| TASK OBJECTIVE |
Look below for the line containing "split_and!."; write out that line and each one after it to the end, exactly, and nothing else.

(Saved entries)
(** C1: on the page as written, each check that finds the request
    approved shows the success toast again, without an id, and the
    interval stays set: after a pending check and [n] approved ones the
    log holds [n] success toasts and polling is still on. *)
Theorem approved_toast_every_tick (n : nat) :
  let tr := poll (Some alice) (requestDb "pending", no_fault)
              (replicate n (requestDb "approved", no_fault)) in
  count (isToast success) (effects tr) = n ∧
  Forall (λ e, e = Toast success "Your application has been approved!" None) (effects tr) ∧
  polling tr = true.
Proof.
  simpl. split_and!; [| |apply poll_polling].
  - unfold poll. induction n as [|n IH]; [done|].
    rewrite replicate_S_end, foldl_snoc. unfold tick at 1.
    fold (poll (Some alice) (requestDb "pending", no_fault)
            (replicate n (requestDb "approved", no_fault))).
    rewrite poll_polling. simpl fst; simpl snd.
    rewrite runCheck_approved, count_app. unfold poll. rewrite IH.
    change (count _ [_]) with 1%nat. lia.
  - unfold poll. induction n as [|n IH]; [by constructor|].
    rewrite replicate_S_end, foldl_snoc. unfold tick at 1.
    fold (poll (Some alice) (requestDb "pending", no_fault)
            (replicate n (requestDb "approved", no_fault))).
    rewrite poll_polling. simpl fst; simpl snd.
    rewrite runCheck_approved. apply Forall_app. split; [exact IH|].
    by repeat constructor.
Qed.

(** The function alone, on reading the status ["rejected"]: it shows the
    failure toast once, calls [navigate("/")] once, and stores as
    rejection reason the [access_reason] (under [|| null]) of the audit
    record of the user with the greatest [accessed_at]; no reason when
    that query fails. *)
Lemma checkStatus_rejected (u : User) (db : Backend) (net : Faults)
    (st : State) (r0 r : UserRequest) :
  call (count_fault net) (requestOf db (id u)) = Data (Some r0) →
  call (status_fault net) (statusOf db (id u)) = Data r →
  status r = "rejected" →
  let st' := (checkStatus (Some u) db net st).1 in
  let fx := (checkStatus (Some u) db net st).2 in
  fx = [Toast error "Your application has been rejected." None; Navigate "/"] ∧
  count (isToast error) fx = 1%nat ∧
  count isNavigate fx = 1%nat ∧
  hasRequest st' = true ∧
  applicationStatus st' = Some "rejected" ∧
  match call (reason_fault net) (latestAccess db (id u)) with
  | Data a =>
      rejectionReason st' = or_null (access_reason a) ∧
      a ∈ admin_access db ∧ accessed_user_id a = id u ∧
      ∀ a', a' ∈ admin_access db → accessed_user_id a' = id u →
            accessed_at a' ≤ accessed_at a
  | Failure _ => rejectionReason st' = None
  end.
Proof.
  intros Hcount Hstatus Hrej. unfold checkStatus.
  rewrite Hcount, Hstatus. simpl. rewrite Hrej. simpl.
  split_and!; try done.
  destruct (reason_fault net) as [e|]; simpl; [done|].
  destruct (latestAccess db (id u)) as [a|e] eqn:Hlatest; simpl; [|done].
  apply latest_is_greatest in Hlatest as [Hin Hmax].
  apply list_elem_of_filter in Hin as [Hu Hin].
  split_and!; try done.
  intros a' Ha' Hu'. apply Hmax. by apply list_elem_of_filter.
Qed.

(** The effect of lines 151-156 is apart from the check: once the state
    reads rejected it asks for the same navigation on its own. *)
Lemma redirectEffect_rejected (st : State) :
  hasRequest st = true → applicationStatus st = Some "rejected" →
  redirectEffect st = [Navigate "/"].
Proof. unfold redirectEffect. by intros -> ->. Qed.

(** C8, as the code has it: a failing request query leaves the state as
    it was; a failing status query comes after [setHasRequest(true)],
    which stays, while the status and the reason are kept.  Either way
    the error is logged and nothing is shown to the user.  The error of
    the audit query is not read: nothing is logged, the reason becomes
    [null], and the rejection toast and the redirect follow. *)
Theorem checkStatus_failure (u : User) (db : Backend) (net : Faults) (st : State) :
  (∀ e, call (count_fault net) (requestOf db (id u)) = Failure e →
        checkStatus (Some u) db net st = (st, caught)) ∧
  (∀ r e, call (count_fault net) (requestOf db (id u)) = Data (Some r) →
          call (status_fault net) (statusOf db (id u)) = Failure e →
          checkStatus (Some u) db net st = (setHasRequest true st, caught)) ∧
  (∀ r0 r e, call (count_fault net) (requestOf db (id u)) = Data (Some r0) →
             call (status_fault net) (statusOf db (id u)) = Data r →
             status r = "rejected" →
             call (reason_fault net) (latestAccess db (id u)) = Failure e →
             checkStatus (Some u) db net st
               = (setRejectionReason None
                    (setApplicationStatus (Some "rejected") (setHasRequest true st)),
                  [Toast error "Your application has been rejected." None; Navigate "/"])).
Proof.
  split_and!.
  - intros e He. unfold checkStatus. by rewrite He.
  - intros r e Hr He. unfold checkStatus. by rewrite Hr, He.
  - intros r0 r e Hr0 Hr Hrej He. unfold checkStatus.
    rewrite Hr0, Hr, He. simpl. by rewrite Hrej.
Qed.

| WRITTEN SOLUTION |
  split_and!.
  - intros e He. unfold checkStatus. by rewrite He.
  - intros r e Hr He. unfold checkStatus. by rewrite Hr, He.
  - intros r0 r e Hr0 Hr Hrej He. unfold checkStatus.
    rewrite Hr0, Hr, He. simpl. by rewrite Hrej.
Qed.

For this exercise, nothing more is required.